Within the entries below, find the portion that opens with the line containing "What the telemetry" and closes with the line containing "(** The characters". Retype that portion exactly and only.

╭─ Data listing

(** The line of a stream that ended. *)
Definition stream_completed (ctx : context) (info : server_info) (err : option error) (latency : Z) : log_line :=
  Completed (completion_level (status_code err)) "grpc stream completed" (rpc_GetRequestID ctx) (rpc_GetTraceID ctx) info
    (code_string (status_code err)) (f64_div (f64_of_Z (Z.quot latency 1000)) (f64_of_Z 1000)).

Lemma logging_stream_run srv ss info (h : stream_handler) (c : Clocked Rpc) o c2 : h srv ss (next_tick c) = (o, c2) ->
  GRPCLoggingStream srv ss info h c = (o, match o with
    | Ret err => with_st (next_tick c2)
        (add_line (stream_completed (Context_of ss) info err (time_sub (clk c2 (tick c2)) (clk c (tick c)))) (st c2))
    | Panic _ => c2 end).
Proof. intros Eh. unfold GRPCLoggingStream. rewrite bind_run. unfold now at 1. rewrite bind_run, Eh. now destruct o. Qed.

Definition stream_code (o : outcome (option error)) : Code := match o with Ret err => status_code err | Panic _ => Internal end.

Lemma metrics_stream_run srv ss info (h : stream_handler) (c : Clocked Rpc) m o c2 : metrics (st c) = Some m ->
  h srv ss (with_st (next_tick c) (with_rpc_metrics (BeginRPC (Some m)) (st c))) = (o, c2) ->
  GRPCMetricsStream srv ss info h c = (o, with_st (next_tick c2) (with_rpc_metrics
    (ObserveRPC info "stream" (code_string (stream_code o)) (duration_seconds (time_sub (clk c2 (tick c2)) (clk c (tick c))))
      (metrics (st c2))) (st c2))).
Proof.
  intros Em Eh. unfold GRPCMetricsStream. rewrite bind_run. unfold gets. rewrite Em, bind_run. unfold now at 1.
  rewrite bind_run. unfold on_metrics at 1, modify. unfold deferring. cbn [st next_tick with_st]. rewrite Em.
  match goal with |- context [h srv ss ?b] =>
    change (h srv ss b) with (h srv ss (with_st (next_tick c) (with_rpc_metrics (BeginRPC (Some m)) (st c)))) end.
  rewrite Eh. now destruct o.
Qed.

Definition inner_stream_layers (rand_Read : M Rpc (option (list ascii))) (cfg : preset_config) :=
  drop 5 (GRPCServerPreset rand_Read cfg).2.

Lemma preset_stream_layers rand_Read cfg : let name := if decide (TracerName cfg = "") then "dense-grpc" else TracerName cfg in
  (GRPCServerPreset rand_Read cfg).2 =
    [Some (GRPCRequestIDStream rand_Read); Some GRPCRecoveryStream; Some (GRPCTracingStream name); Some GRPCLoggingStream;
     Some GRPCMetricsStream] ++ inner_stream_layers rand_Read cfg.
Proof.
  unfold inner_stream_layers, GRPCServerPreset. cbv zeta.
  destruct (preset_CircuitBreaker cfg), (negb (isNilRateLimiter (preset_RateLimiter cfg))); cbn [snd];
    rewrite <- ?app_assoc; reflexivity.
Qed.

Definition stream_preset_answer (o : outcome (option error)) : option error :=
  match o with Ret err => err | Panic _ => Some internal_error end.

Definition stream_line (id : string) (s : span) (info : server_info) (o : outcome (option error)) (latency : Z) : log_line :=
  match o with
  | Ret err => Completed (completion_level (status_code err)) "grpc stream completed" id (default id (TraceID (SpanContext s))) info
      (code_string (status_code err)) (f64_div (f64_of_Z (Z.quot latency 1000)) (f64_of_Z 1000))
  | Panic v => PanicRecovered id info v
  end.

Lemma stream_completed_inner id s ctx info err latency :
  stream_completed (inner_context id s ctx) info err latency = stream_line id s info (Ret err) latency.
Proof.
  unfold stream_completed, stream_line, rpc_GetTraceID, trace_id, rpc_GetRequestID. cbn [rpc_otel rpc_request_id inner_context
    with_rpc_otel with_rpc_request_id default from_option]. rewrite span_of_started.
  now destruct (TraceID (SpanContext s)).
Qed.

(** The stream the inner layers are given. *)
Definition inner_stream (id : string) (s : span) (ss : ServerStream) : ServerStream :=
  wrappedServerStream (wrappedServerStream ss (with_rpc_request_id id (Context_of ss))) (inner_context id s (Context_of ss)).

╰─
╭─ Data listing

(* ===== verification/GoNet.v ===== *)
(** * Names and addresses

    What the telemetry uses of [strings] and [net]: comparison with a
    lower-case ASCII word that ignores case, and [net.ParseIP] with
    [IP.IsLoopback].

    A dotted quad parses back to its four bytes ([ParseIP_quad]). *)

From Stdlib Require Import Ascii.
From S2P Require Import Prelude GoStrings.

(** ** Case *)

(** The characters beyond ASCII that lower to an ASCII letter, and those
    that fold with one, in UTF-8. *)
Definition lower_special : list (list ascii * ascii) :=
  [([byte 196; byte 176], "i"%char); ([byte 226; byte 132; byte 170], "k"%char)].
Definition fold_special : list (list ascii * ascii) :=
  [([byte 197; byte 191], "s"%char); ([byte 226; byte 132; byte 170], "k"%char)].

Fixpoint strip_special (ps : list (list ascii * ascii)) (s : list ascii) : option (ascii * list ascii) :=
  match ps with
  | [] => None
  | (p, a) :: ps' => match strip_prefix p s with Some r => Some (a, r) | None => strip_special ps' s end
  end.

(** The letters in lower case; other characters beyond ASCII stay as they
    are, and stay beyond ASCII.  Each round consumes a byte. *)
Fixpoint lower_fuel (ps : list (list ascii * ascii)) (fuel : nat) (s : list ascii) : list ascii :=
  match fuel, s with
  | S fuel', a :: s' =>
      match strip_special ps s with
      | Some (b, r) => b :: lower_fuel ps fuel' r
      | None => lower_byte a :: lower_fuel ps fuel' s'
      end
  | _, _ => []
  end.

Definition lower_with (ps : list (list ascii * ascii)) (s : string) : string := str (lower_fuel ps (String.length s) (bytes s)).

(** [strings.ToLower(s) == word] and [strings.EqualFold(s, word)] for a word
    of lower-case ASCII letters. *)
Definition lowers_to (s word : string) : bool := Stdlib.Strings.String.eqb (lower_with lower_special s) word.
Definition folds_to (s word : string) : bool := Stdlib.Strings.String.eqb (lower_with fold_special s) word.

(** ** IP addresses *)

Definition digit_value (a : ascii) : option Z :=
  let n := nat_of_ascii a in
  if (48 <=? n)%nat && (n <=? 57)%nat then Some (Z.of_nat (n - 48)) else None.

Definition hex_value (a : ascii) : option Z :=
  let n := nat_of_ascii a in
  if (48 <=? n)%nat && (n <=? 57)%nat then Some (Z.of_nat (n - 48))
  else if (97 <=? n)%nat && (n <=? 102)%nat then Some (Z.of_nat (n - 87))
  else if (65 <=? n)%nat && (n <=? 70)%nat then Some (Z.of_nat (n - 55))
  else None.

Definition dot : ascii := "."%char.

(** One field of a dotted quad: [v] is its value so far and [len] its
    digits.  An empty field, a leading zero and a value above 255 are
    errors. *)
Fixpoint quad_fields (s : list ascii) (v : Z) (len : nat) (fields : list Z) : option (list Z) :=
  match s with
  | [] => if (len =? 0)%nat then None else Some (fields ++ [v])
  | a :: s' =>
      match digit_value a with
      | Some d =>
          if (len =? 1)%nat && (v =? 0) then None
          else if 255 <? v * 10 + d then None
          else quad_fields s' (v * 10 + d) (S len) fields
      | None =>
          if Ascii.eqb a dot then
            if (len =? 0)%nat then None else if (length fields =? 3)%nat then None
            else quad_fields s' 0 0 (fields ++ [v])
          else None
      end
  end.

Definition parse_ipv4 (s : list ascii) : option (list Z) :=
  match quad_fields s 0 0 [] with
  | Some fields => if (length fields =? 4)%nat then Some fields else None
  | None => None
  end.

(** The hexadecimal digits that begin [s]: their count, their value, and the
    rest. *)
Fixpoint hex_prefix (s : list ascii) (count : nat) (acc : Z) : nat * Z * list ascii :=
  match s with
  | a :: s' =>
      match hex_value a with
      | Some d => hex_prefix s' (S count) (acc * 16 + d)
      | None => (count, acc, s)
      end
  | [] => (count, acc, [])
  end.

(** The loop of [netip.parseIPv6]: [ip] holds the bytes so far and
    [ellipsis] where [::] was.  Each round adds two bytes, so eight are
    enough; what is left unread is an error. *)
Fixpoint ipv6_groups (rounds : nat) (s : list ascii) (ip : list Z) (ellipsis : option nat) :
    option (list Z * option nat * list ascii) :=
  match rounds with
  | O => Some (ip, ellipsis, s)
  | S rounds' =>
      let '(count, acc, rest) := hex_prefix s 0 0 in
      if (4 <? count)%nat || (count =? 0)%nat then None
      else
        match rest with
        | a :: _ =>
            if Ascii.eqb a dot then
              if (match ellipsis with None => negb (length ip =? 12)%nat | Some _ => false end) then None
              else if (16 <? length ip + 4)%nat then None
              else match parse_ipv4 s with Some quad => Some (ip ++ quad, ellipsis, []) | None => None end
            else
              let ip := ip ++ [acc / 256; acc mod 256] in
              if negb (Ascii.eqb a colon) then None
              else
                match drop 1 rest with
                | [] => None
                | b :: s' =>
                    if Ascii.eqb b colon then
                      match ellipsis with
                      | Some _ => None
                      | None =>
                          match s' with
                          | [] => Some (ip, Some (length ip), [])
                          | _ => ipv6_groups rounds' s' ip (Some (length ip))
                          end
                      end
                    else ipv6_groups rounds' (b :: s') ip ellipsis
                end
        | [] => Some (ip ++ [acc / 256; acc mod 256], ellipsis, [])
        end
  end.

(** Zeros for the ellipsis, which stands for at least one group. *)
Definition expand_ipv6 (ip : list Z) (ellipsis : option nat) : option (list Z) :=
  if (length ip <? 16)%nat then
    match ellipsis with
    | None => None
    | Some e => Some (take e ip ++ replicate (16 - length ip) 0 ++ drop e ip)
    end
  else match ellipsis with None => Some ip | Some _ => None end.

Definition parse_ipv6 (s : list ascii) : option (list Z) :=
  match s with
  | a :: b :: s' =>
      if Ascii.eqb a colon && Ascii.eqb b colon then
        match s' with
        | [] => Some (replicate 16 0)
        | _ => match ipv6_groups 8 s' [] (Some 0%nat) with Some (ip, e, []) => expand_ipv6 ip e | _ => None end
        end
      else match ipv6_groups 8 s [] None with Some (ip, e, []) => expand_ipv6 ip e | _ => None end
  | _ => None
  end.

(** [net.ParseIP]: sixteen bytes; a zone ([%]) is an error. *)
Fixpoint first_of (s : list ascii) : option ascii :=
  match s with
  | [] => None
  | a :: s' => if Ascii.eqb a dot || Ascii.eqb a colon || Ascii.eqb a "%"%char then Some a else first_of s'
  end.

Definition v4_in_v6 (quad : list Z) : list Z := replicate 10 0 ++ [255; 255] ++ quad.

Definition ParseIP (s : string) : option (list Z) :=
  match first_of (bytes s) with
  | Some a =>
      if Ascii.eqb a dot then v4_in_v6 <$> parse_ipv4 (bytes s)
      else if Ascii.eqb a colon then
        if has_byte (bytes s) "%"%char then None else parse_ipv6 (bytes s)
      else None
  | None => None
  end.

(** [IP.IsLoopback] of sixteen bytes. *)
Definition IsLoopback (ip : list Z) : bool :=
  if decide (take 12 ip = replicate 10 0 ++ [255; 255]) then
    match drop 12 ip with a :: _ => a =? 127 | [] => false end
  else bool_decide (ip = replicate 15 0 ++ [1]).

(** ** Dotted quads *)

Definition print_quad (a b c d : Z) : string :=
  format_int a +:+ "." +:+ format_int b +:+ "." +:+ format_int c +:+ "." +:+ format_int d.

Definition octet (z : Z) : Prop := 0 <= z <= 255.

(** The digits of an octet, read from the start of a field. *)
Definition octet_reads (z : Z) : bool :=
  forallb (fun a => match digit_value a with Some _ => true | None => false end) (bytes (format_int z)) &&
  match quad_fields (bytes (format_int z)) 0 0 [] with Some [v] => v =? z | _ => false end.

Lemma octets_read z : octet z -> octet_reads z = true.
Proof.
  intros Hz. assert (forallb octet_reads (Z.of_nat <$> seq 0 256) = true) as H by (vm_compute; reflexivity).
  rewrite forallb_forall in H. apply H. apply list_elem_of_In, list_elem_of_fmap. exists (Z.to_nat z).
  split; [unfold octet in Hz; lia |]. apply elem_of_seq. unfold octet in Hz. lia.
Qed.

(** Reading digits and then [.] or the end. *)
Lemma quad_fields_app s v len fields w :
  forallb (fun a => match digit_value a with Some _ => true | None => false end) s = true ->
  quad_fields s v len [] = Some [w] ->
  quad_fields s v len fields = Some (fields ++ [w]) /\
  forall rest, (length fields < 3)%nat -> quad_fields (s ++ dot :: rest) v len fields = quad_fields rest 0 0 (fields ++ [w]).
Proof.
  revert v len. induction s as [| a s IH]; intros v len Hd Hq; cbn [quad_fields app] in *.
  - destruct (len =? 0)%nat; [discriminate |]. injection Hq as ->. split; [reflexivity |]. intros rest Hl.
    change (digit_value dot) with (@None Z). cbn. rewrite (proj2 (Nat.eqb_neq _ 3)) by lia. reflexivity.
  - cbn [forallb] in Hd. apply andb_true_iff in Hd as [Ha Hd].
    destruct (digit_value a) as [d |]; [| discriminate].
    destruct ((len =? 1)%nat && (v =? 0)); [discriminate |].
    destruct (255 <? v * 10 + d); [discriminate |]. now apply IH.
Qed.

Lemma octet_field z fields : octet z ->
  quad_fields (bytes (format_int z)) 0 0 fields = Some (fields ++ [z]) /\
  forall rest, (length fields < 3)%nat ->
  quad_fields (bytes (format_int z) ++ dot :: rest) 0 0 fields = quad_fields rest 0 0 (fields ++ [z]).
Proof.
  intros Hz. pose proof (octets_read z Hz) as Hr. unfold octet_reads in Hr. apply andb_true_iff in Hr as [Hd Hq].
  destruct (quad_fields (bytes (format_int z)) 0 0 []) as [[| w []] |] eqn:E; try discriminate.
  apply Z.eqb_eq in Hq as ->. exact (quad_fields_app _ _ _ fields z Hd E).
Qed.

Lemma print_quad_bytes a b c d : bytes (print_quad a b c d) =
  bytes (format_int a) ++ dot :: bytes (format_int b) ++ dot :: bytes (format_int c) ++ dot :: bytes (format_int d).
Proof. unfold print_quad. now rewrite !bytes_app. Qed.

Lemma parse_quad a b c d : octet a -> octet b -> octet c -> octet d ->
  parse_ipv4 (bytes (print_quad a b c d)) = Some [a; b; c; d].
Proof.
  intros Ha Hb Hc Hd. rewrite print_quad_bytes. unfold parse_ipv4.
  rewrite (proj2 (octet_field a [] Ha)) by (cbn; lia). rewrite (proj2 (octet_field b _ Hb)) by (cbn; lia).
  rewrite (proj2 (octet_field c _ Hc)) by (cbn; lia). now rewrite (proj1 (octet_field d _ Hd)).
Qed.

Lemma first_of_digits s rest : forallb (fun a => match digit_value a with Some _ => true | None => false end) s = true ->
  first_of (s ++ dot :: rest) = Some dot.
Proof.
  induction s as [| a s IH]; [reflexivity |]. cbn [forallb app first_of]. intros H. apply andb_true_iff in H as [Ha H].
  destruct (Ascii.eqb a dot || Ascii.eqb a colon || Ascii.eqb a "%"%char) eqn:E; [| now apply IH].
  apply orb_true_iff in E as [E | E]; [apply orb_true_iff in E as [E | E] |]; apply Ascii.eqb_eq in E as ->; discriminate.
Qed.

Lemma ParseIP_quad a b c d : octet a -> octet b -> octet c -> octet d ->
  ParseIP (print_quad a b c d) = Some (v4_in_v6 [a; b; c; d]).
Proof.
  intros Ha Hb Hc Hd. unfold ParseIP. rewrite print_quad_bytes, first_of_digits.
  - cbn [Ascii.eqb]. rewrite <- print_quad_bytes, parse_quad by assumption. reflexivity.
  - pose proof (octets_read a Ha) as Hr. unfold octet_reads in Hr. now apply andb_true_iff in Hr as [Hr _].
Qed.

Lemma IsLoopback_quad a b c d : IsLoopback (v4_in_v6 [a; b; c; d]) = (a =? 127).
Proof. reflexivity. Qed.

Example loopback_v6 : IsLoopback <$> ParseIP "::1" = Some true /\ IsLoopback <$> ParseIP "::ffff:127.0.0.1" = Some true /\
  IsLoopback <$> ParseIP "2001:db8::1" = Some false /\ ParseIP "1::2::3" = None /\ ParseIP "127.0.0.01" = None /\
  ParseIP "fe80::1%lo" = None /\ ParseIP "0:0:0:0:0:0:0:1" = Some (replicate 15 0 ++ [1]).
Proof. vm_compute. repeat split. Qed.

╰─

## Exercise output:
    What the telemetry uses of [strings] and [net]: comparison with a
    lower-case ASCII word that ignores case, and [net.ParseIP] with
    [IP.IsLoopback].

    A dotted quad parses back to its four bytes ([ParseIP_quad]). *)

From Stdlib Require Import Ascii.
From S2P Require Import Prelude GoStrings.

(** ** Case *)

(** The characters beyond ASCII that lower to an ASCII letter, and those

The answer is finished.